Canada Revenue Agency: Hamilton Trucker and Company Guilty of Tax Fraud

HAMILTON, ONTARIO--(Marketwire - Nov. 28, 2012) - The Canada Revenue Agency (CRA) announced today that on November 22, 2012, Zoran Sudar and San Antonio Carriers Corp, both of Hamilton, Ontario, pleaded guilty in the Ontario Court of Justice in Hamilton to a total of two counts of income tax evasion, and one count of Goods and Services Tax (GST) evasion. San Antonio Carriers Corp was fined a total of $115,380 and given nine months to pay. Zoran Sudar is to be sentenced on April 19, 2013.

"Canadian taxpayers must have confidence in the fairness of the tax system," said the Deputy Assistant Commissioner, Ontario Region, of the Canada Revenue Agency, Vince Pranjivan. "To maintain that confidence, the Canada Revenue Agency is determined to hold tax evaders accountable for their actions."

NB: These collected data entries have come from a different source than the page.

(* ===== verification/ProtobufTransformation.v ===== *)
(** The Protobuf transformation (plugins/transformations/protobuf/srcCxx/
    ProtobufTransformation.cxx): its configuration, the validation of the types,
    and the two conversions the base transformation calls.  The message
    converter is that of ProtobufConverter; the calls to the base class and to
    the allocator are external calls. *)
From Stdlib Require Import ZArith Lia Ascii.
From stdpp Require Import base strings list option.
From S2P Require Import Prelude KafkaTypes TsfmTypes DynHelpers ProtobufConverter.

#[local] Open Scope string_scope.
#[local] Open Scope list_scope.
#[local] Open Scope Z_scope.

(** The names of its properties. *)
Definition RTI_TSFM_PROTO_PROPERTY_PREFIX : string := "".
Definition RTI_TSFM_PROTO_PROPERTY_BUFFER_MEMBER : string :=
  RTI_TSFM_PROTO_PROPERTY_PREFIX +:+ "buffer_member".
Definition RTI_TSFM_PROTO_PROPERTY_DESCRIPTOR_FILE : string :=
  RTI_TSFM_PROTO_PROPERTY_PREFIX +:+ "descriptor_file".
Definition RTI_TSFM_PROTO_PROPERTY_MESSAGE_TYPE : string :=
  RTI_TSFM_PROTO_PROPERTY_PREFIX +:+ "message_type".

(** struct RTI_TSFM_ProtobufTransformationConfig; of the parent, the strings
    and the kind. *)
Record pb_config := PbConfig {
  pb_type : RTI_TSFM_TransformationKind;
  pb_input_type : option string;
  pb_output_type : option string;
  pb_buffer_member : option string;
  pb_descriptor_file : option string;
  pb_message_type : option string
}.

(** struct RTI_TSFM_ProtobufTransformationState; a std::string is its bytes. *)
Record pb_state {PB : Protobuf} {DD : Type} {CO : Conversion DD} := PbState {
  st_msg_converter : option (ProtobufDynamicDataConverter (CO := CO));
  st_message_type : option string;
  st_pb_buffer : option (list Z);
  st_octet_seq : dds_seq;
  st_char_seq : dds_seq
}.
Arguments PbState {PB DD CO} _ _ _ _ _.
Arguments pb_state {PB} DD {CO}.

(** DDS_TCKind, as far as the code distinguishes. *)
Inductive tckind := TK_ARRAY | TK_SEQUENCE | TK_OCTET | TK_CHAR | TK_STRUCT | TK_VALUE | TK_OTHER.

#[export] Instance tckind_eq_dec : EqDecision tckind.
Proof. solve_decision. Defined.

(** DDS_TypeCode; [None] is an exception. *)
Class TypeCodeInfo (TC : Type) := {
  tc_kind : TC → option tckind;
  tc_length : TC → option Z;
  tc_dimensions : TC → option Z;
  tc_content_type : TC → option TC;
  tc_member_count : TC → option Z
}.

(** DDS_DynamicData: the kinds of a member and of its elements, and the access
    to arrays of bytes; [get_array] is given the array and its capacity. *)
Class DynArrays (DD : Type) := {
  get_member_info : DD → string → Z * (tckind * tckind);
  set_array : seq_kind → DD → string → Z → list Z → Z * DD;
  get_array : seq_kind → DD → string → list Z → Z → Z * list Z * Z
}.

(** struct RTI_RoutingServiceTypeInfo; [ti_dynamic]: its representation is a
    DDS type code. *)
Record pb_type_info (TC : Type) := PbTypeInfo { ti_name : string; ti_dynamic : bool; ti_tc : TC }.
Arguments PbTypeInfo {TC} _ _ _.
Arguments ti_name {TC} _.
Arguments ti_dynamic {TC} _.
Arguments ti_tc {TC} _.

(** The external calls; for the answers see TsfmTypes. *)
Inductive pcall :=
  | PBaseConfigParse
  | PBaseInitialize
  | PStringReplace (value : string)
  | PStringAlloc
  | PStringDup
  | PMalloc
  | PSeqInitialize (k : seq_kind)
  | PNewString
  | PStringFree
  | PFree
  | PDeleteConverter
  | PDeleteString
  | PSeqFinalize (k : seq_kind).

Record pb_world {PB : Protobuf} (DD X : Type) {CO : Conversion DD} := PbWorld {
  pw_config : pb_config;
  pw_state : pb_state DD;
  pw_in : DD;
  pw_out : DD;
  pw_ext : X
}.
Arguments PbWorld {PB DD X CO} _ _ _ _ _.
Arguments pw_config {PB DD X CO} _.
Arguments pw_state {PB DD X CO} _.
Arguments pw_in {PB DD X CO} _.
Arguments pw_out {PB DD X CO} _.
Arguments pw_ext {PB DD X CO} _.

Section operations.
Context {PB : Protobuf} {DD X TC : Type} `{!Env X pcall} {PA : PropertyApi} {SL : SeqLib} {DY : DynData DD}
  {DA : DynArrays DD} {CO : Conversion DD} {TL : TypeCodeLib TC} {TI : TypeCodeInfo TC}
  {ST : StrToken}.
#[local] Abbreviation W := (pb_world DD X).

Definition pcall_ {E} (q : pcall) : M W E Z := λ w,
  Ok (answer (pw_ext w) q).1
     (PbWorld (pw_config w) (pw_state w) (pw_in w) (pw_out w) (answer (pw_ext w) q).2).
Definition get_w {E} : M W E W := λ w, Ok w w.
Definition put_config {E} (c : pb_config) : M W E () := λ w,
  Ok () (PbWorld c (pw_state w) (pw_in w) (pw_out w) (pw_ext w)).
Definition put_state {E} (s : pb_state DD) : M W E () := λ w,
  Ok () (PbWorld (pw_config w) s (pw_in w) (pw_out w) (pw_ext w)).
Definition put_in {E} (d : DD) : M W E () := λ w,
  Ok () (PbWorld (pw_config w) (pw_state w) d (pw_out w) (pw_ext w)).
Definition put_out {E} (d : DD) : M W E () := λ w,
  Ok () (PbWorld (pw_config w) (pw_state w) (pw_in w) d (pw_ext w)).

(** The dereference of a pointer that may be NULL. *)
Definition deref {E A} (p : option A) : M W E A :=
  match p with Some a => mret a | None => fail NullDeref end.

(** ** Configuration *)

Definition set_buffer_member s c := PbConfig (pb_type c) (pb_input_type c) (pb_output_type c)
  s (pb_descriptor_file c) (pb_message_type c).
Definition set_descriptor_file s c := PbConfig (pb_type c) (pb_input_type c) (pb_output_type c)
  (pb_buffer_member c) s (pb_message_type c).
Definition set_message_type s c := PbConfig (pb_type c) (pb_input_type c) (pb_output_type c)
  (pb_buffer_member c) (pb_descriptor_file c) s.

(** DDS_String_replace: the new string, NULL without memory. *)
Definition string_replace {E} (value : string) : M W E (option string) :=
  r ← pcall_ (PStringReplace value); mret (if r =? 0 then None else Some value).

(** One RTI_TSFM_lookup_property block. *)
Definition parse_property (ps : properties) (name : string) (set : option string → pb_config → pb_config)
    : M W () () :=
  match lookup_property ps name with
  | None => mret ()
  | Some pval =>
      s ← string_replace pval;
      w ← get_w;
      put_config (set s (pw_config w));;
      when (bool_decide (s = None)) (goto ())
  end.

Definition RTI_TSFM_ProtobufTransformationConfig_parse_from_properties {E} (ps : properties)
    : M W E Z :=
  labelled
    (r ← pcall_ PBaseConfigParse;
     when (negb (r =? DDS_RETCODE_OK)) (goto ());;
     parse_property ps RTI_TSFM_PROTO_PROPERTY_BUFFER_MEMBER set_buffer_member;;
     parse_property ps RTI_TSFM_PROTO_PROPERTY_DESCRIPTOR_FILE set_descriptor_file;;
     parse_property ps RTI_TSFM_PROTO_PROPERTY_MESSAGE_TYPE set_message_type;;
     mret DDS_RETCODE_OK)
    (λ _ : (), mret DDS_RETCODE_ERROR).

(** DDS_String_alloc(0) and the copy of the empty string. *)
Definition empty_string {E} : M W E (option string) :=
  r ← pcall_ PStringAlloc; mret (if r =? 0 then None else Some "").

(** A field that is freed unless it is NULL. *)
Definition free_string {E} (s : option string) : M W E () :=
  when (negb (bool_decide (s = None))) (pcall_ PStringFree;; mret ()).

Definition RTI_TSFM_ProtobufTransformationConfigTypeSupport_delete_data {E} (sample : pb_config)
    : M W E () :=
  free_string (pb_input_type sample);;
  free_string (pb_output_type sample);;
  free_string (pb_buffer_member sample);;
  free_string (pb_descriptor_file sample);;
  free_string (pb_message_type sample);;
  pcall_ PFree;;
  mret ().

(** [None]: NULL; the struct comes zeroed, and what it holds at a failure is
    deleted. *)
Definition RTI_TSFM_ProtobufTransformationConfigTypeSupport_create_data {E}
    : M W E (option pb_config) :=
  r ← pcall_ PMalloc;
  if r =? 0 then mret None
  else
    labelled
      (let zeroed := PbConfig RTI_TSFM_TransformationKind_SERIALIZER None None None None None in
       b ← empty_string;
       let sample := set_buffer_member b zeroed in
       when (bool_decide (b = None)) (goto sample);;
       d ← empty_string;
       let sample := set_descriptor_file d sample in
       when (bool_decide (d = None)) (goto sample);;
       m ← empty_string;
       let sample := set_message_type m sample in
       when (bool_decide (m = None)) (goto sample);;
       mret (Some sample))
      (λ sample, RTI_TSFM_ProtobufTransformationConfigTypeSupport_delete_data sample;; mret None).

(** ** State *)

Definition RTI_TSFM_ProtobufTransformationState_create_data {E} : M W E (option (pb_state DD)) :=
  r ← pcall_ PMalloc;
  if r =? 0 then mret None
  else
    labelled
      (r ← pcall_ (PSeqInitialize OctetSeq); when (r =? 0) (goto ());;
       r ← pcall_ (PSeqInitialize CharSeq); when (r =? 0) (goto ());;
       mret (Some (PbState None None None fresh_seq fresh_seq)))
      (λ _ : (), pcall_ PFree;; mret None).

Definition RTI_TSFM_ProtobufTransformationState_delete_data {E} (data : pb_state DD) : M W E () :=
  when (match st_msg_converter data with Some _ => true | None => false end) (pcall_ PDeleteConverter;; mret ());;
  when (negb (bool_decide (st_message_type data = None))) (pcall_ PDeleteString;; mret ());;
  when (negb (bool_decide (st_pb_buffer data = None))) (pcall_ PDeleteString;; mret ());;
  pcall_ (PSeqFinalize OctetSeq);;
  pcall_ (PSeqFinalize CharSeq);;
  pcall_ PFree;;
  mret ().

Definition set_msg_converter (v : option ProtobufDynamicDataConverter) (s : pb_state DD) : pb_state DD :=
  PbState v (st_message_type s) (st_pb_buffer s)
  (st_octet_seq s) (st_char_seq s).
Definition set_state_message_type (v : option string) (s : pb_state DD) : pb_state DD :=
  PbState (st_msg_converter s) v (st_pb_buffer s)
  (st_octet_seq s) (st_char_seq s).
Definition set_pb_buffer (v : option (list Z)) (s : pb_state DD) : pb_state DD :=
  PbState (st_msg_converter s) (st_message_type s) v
  (st_octet_seq s) (st_char_seq s).
Definition state_seq (k : seq_kind) (s : pb_state DD) : dds_seq :=
  match k with OctetSeq => st_octet_seq s | CharSeq => st_char_seq s end.
Definition set_state_seq (k : seq_kind) (q : dds_seq) (s : pb_state DD) : pb_state DD :=
  match k with
  | OctetSeq => PbState (st_msg_converter s) (st_message_type s) (st_pb_buffer s) q (st_char_seq s)
  | CharSeq => PbState (st_msg_converter s) (st_message_type s) (st_pb_buffer s) (st_octet_seq s) q
  end.

(** ** Validation *)

(** RTI_COMMON_TypeCode_get_member_type, with the memory for a long name. *)
Definition get_member_type {E} (tc : TC) (name : string) : M W E (option TC) :=
  dup ← (if has_dot name && (TYPE_CODE_LENGTH - 1 <? Z.of_nat (String.length name))
         then pcall_ PStringDup else mret 1);
  mret (default None (RTI_COMMON_TypeCode_get_member_type (String.length name) (negb (dup =? 0)) tc name)).

(** A type code operation that may raise an exception: goto done. *)
Definition tc_or_done {A} (r : option A) : M W () A :=
  match r with Some a => mret a | None => goto () end.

A CRA investigation revealed that for the period 2006 to 2008 Mr. Sudar, owner of San Antonio Carriers Corp., falsified documents and cheques to show payments of approximately $500,000 to a fictitious supplier. The falsified payments were to cover Sudar's personal expenses. By doing so, Sudar failed to report income in excess of $400,000 and San Antonio Carriers Corp., by deducting these falsified expenses, underreported approximately $500,000 in corporate income. By doing so Mr. Sudar evaded $124,000 in personal income taxes. San Antonio Carriers Corp., evaded payment of corporate income taxes of $75,000. San Antonio also claimed input tax credits for these falsified expenses and received $53,841 in GST refunds for the periods from January 2005 to December 2007.

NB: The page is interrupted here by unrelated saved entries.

(** C6.  When the page has no product-code container, the code of the
    record is the first match across the structured-data script blocks
    in document order, where a block is parsed, replaced by its first
    element if it is a sequence, and matches with its "mpn" field if
    present, else with its "sku" field if present; it is "N/A" when no
    block matches.  A block that fails to parse is skipped: the scan
    goes on with the next one. *)
Theorem C6_code_from_structured_data json_loads urljoin (page : soup) :
  code_container page = None ->
  product_code json_loads page
  = default (JStr NA) (spec_code_of_scripts json_loads (ld_json_scripts page))
  /\ (forall url r,
        scrape json_loads urljoin page url = Ok r ->
        Product_Code r
        = default (JStr NA)
            (spec_code_of_scripts json_loads (ld_json_scripts page)))
  /\ (forall script rest code e,
        loads_string json_loads (tag_string script) = Raise e ->
        scan_scripts json_loads (script :: rest) code
        = scan_scripts json_loads rest code).
Proof.
  intros Hnone.
  assert (Hcode : product_code json_loads page
                  = default (JStr NA)
                      (spec_code_of_scripts json_loads (ld_json_scripts page)))
    by (by rewrite product_code_cases, Hnone).
  split; [done|]. split.
  - intros url r Hsc. by rewrite (scrape_product_code _ _ _ _ _ Hsc).
  - intros script rest code e Hfail. cbn [scan_scripts].
    unfold read_script. by rewrite Hfail.
Qed.

Lemma C6_witness :
  product_code sample_loads nl_prod2_page = JStr "SKU-7" /\
  spec_code_of_scripts sample_loads (ld_json_scripts nl_prod2_page)
  = Some (JStr "SKU-7").
Proof.
  split; [|by vm_compute].
  destruct (C6_code_from_structured_data sample_loads sample_urljoin
              nl_prod2_page) as [-> _].
  - vm_compute. reflexivity.
  - vm_compute. reflexivity.
Defined.

(** C9.  When the product-code container exists, its stripped text is
    the code only if it differs from "N/A"; when it reads "N/A" the
    script blocks are consulted as if the container were absent, and the
    code comes from the structured data when a block matches. *)
Theorem C9_container_reading_NA_falls_back json_loads (page : soup) div :
  code_container page = Some div ->
  (get_text EmptyString true div = NA ->
   product_code json_loads page
   = default (JStr NA)
       (spec_code_of_scripts json_loads (ld_json_scripts page)))
  /\ (get_text EmptyString true div <> NA ->
      product_code json_loads page = JStr (get_text EmptyString true div)).
Proof.
  intros Hdiv. rewrite product_code_cases, Hdiv. split.
  - intros ->. done.
  - intros Hne. apply String.eqb_neq in Hne. unfold NA in Hne. by rewrite Hne.
Qed.
(** C9: [delete_laplacian_matrix] sets the attribute [laplacian_matrix]
    to [None] and nothing else: the heap and the eleven other attributes
    are as before; in particular the symmetric Laplacian and the weights
    that a [compute_laplacian_matrix] with [return_lapsym] true has
    stored are still held, with their values. *)
Theorem delete_laplacian_matrix_frame (st : store) :
  exists st' : store,
    delete_laplacian_matrix st = (inr tt, st') /\
    laplacian_matrix (self st') = None /\
    heap st' = heap st /\
    laplacian_symmetric (self st') = laplacian_symmetric (self st) /\
    laplacian_weights (self st') = laplacian_weights (self st) /\
    X (self st') = X (self st) /\
    adjacency_matrix (self st') = adjacency_matrix (self st) /\
    affinity_matrix (self st') = affinity_matrix (self st) /\
    adjacency_method (self st') = adjacency_method (self st) /\
    adjacency_kwds (self st') = adjacency_kwds (self st) /\
    affinity_method (self st') = affinity_method (self st) /\
    affinity_kwds (self st') = affinity_kwds (self st) /\
    laplacian_method (self st') = laplacian_method (self st) /\
    laplacian_kwds (self st') = laplacian_kwds (self st) /\
    (forall copy kwargs st0 r,
       compute_laplacian_matrix copy true kwargs st0 = (inr r, st) ->
       exists (ls lw : loc) (Lsym W : array),
         laplacian_symmetric (self st') = Some ls /\
         heap st' !! ls = Some Lsym /\
         laplacian_weights (self st') = Some lw /\
         heap st' !! lw = Some W /\
         laplacian_symmetric (self st) = Some ls /\
         heap st !! ls = Some Lsym /\
         laplacian_weights (self st) = Some lw /\
         heap st !! lw = Some W).
Proof.
  exists (mkStore (heap st) (with_laplacian_matrix None (self st))).
  repeat (split; [reflexivity |]).
  intros copy kwargs st0 r H.
  apply compute_laplacian_matrix_full_output in H
    as (Fv & L & Lsym & W & kw & l & ls & lw & _ & _ & _ & _ & Hs & Hsv & Hw & Hwv & _).
  exists ls, lw, Lsym, W. simpl. auto 10.
Qed.
(** * Verification of the document-ingestion utilities of haystack

    Shallow embedding of
    - [haystack/utils/azure_ocr_utils.py] (layout reconstruction),
    - [haystack/components/converters/azure.py] (converter construction),
    - [haystack/components/preprocessors/recursive_chunker.py],
    - [haystack/components/preprocessors/document_token_truncater.py],
    - [haystack/dataclasses/document.py].

    Python [str] is a list of characters, [int] is [Z], [float] is the
    kernel's binary64 [float], a raised exception is the [Raise] branch of
    [result], and a [dict] is an insertion-ordered association list. *)

From Stdlib Require Import ZArith List Ascii String Bool Lia Arith.
From Stdlib Require Import Permutation Relations.
From Stdlib Require Import Sorted.
From Stdlib Require Import Floats SpecFloat.
Import ListNotations.

Set Implicit Arguments.
Set Warnings "-register-all,-inexact-float".

(** ** Python values and builtins *)

Module Py.

Definition str := list ascii.

Definition lit (s : string) : str := list_ascii_of_string s.

(** Exceptions the modelled code raises, with their message where the source
    gives one. *)
Inductive exn : Type :=
| ValueError (msg : string)
| IndexError
| TypeError
| AttributeError
| ZeroDivisionError
| RecursionError
| LookupError
| KeyError
| ModuleNotFoundError
| Exception (msg : string).

Inductive result (A : Type) : Type :=
| Ok (a : A)
| Raise (e : exn).

Arguments Ok {A} a.
Arguments Raise {A} e.

Definition bind {A B} (m : result A) (k : A -> result B) : result B :=
  match m with
  | Ok a => k a
  | Raise e => Raise e
  end.

Definition raises {A} (m : result A) : Prop := exists e, m = Raise e.

(** [for x in xs: acc = body acc x], stopping at the first exception. *)
Fixpoint for_each {A S} (body : S -> A -> result S) (xs : list A) (acc : S)
  : result S :=
  match xs with
  | [] => Ok acc
  | x :: xs' => bind (body acc x) (for_each body xs')
  end.

(** [[f x for x in xs]] with a fallible [f]. *)
Fixpoint map_m {A B} (f : A -> result B) (xs : list A) : result (list B) :=
  match xs with
  | [] => Ok []
  | x :: xs' =>
      bind (f x) (fun y => bind (map_m f xs') (fun ys => Ok (y :: ys)))
  end.

Definition len {A} (l : list A) : Z := Z.of_nat (List.length l).

(** A slice bound as Python normalises it: a negative bound counts from the
    end, and both are clamped to [0, len]. *)
Definition clamp (n i : Z) : Z :=
  if (i <? 0)%Z then Z.max 0 (i + n) else Z.min i n.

The preceding information was obtained from the court records.

Taxpayers who claim false expenses, credits or rebates from the government are subject to serious consequences. They are liable not only for corrections to their tax returns and payment of the full amount of tax owing, but also to penalties and interest. In addition, if convicted of tax evasion, the court may fine them up to 200% of the tax evaded and sentence them for up to a five-year jail term.

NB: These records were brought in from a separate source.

(** * The OrderedConsumer churn simulator (simulator.ts)

    A shallow embedding of the simulator: start-up (readiness polling, stream
    provisioning, [main]) as code in a small state-and-exception monad run
    against the answers of the messaging platform, and the churn engine (the
    concurrently running [runConsumerLoop]s, the statistics and [printStats])
    as a transition system whose steps are the pieces of code that run between
    two suspension points of the JavaScript event loop.

    The event loop is modelled as far as the program depends on it. An
    [await] suspends the async function; when the awaited promise settles, the
    rest of the function is queued as a promise job. Promise jobs run before
    the event loop starts its next task, so a timer callback (the end of a
    [sleep], [printStats]) never runs while a continuation is queued. Answers
    of the platform arrive at any time, and one task may settle several
    promises, so the continuations of different loops interleave freely. *)

From stdpp Require Import gmap strings list fin_maps pretty.
From Stdlib Require Import ZArith Lia.

Local Open Scope string_scope.
Local Open Scope list_scope.
Local Open Scope nat_scope.
Local Open Scope stdpp_scope.

(** ** Values shared by both parts *)

(** What a [catch (e)] clause sees of the error: [e.message] ([None] when it is
    undefined) and [e.code] when it is a string. *)
Record JsError : Type := mkError {
  message : option string;
  code : option string;
}.

(** [process.env] after the defaults and [parseInt] of lines 3-10. A
    NUM_CONSUMERS that parses to a negative number or NaN starts no loop, like
    0. *)
Record Config : Type := mkConfig {
  NATS_URL : string;
  NATS_USER : string;
  NATS_PASS : string;
  MODE : string;
  STREAM_NAME : string;
  NUM_CONSUMERS : nat;
  CONSUMER_LIFETIME_MS : Z;
  RECONNECT_DELAY_MS : Z;
}.

Definition default_config : Config :=
  {| NATS_URL := "nats://localhost:4222"; NATS_USER := ""; NATS_PASS := "";
     MODE := "consumer"; STREAM_NAME := "events"; NUM_CONSUMERS := 20;
     CONSUMER_LIFETIME_MS := 5000; RECONNECT_DELAY_MS := 100 |}.

Definition SUBJECTS : list string :=
  [ "events.sensor.station1.>";
    "events.sensor.station2.>";
    "events.sensor.station3.>";
    "events.telemetry.module1.>";
    "events.telemetry.module2.>";
    "events.>" ].

(** The argument of [jsm.streams.add]. *)
Record StreamConfig : Type := mkStreamConfig {
  sc_name : string;
  sc_subjects : list string;
  sc_retention : string;
  sc_max_msgs : Z;
  sc_max_bytes : Z;
  sc_max_age : Z;
  sc_storage : string;
  sc_num_replicas : Z;
  sc_discard : string;
}.

(** The lines of [printStats]. *)
Record Stats : Type := mkStats {
  st_active : nat;
  st_created : nat;
  st_closed : nat;
  st_reconnects : nat;
  st_errors : nat;
  st_leaked : Z;
}.

(** Console output, one constructor per [console.log] / [console.error]
    call site, carrying the values interpolated into the line; the eight
    lines [main] prints first are one [LineBanner], the lines of [printStats]
    one [LineStats]. Timestamps are left out. *)
Inductive console_line : Type :=
  | LineWaiting (attempt maxRetries : nat)
  | LineStreamCreated (name : string)
  | LineStreamExists (name : string)
  | LineStreamAttemptFailed (attempt : nat) (msg : option string)
  | LineCreateError (n : nat) (msg : option string)
  | LineStats (st : Stats)
  | LineBanner (cfg : Config)
  | LineConnected
  | LinePublisherMode
  | LineWaitingCluster
  | LineNotReady
  | LineReady
  | LineStarting (n : nat)
  | LineFatal (e : JsError).

(** What the program does to the outside world, in order. *)
Inductive effect : Type :=
  | Console (l : console_line)
  | Sleep (ms : Z)
  | Connect (user : option (string * string))
  | JetstreamManager
  | StreamsListNext
  | StreamsAdd (sc : StreamConfig)
  | Subscribe (subject : string)
  | Destroy (handle : nat)
  | InstallPublisherTimers.

(** [haystack.includes(needle)] *)
Fixpoint includes (haystack needle : string) : bool :=
  String.prefix needle haystack ||
  match haystack with
  | EmptyString => false
  | String _ rest => includes rest needle
  end.

(** ** Start-up: a state-and-exception monad *)

(** How the evaluation of an async function ends. *)
Inductive completion (A : Type) : Type :=
  | Returned (a : A)
  | Thrown (e : JsError)
  | Exited (exit_code : Z).
Arguments Returned {A} a.
Arguments Thrown {A} e.
Arguments Exited {A} exit_code.

(** The answers of the platform: [None] when the awaited promise resolves,
    [Some e] when it rejects with [e]. The k-th call of [streams.list().next()]
    gets [list_reply k], the k-th call of [streams.add] gets [add_reply k]. *)
Record Platform : Type := mkPlatform {
  connect_reply : option JsError;
  manager_reply : option JsError;
  list_reply : nat -> option JsError;
  add_reply : nat -> option JsError;
}.

Record world : Type := mkWorld {
  lists_made : nat;
  adds_made : nat;
  effects : list effect;
}.

Definition world0 : world := {| lists_made := 0; adds_made := 0; effects := [] |}.

Definition M (A : Type) : Type := world -> completion A * world.

Definition ret {A} (a : A) : M A := fun w => (Returned a, w).

Definition bind {A B} (m : M A) (k : A -> M B) : M B :=
  fun w =>
    match m w with
    | (Returned a, w') => k a w'
    | (Thrown e, w') => (Thrown e, w')
    | (Exited c, w') => (Exited c, w')
    end.

Notation "x <- m ;; k" := (bind m (fun x => k))
  (at level 100, m at next level, right associativity).
Notation "m ;; k" := (bind m (fun _ => k))
  (at level 100, right associativity).

Definition process_exit {A} (c : Z) : M A := fun w => (Exited c, w).

(** [try { body } catch (e) { handler e }]; [process.exit] is not caught. *)
Definition try_catch {A} (body : M A) (handler : JsError -> M A) : M A :=
  fun w =>
    match body w with
    | (Thrown e, w') => handler e w'
    | r => r
    end.

Definition emit (e : effect) : M unit :=
  fun w => (Returned tt,
            {| lists_made := lists_made w; adds_made := adds_made w;
               effects := effects w ++ [e] |}).

Definition console (l : console_line) : M unit := emit (Console l).
Definition sleep (ms : Z) : M unit := emit (Sleep ms).

Definition settle (r : option JsError) : M unit :=
  fun w => match r with None => (Returned tt, w) | Some e => (Thrown e, w) end.

(** [for (let i = start; i < start + n; i++) { body i }] followed by [after],
    where the body either returns from the enclosing function ([Some a]) or
    falls through to the next iteration ([None]). *)
Fixpoint for_loop {A} (n i : nat) (body : nat -> M (option A)) (after : M A) : M A :=
  match n with
  | O => after
  | S n' =>
      r <- body i ;;
      match r with
      | Some a => ret a
      | None => for_loop n' (S i) body after
      end
  end.

Section Startup.

Variable cfg : Config.
Variable platform : Platform.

Taxpayers who have not filed returns for previous years, or who have not reported all of their income, can still voluntarily correct their tax affairs. They may not be penalized or prosecuted if they make a valid disclosure before they become aware of any compliance action being initiated by the CRA against them. These taxpayers may only have to pay the taxes owing, plus interest. More information on the Voluntary Disclosures Program (VDP) can be found on the CRA's Web site at www.cra.gc.ca/voluntarydisclosures.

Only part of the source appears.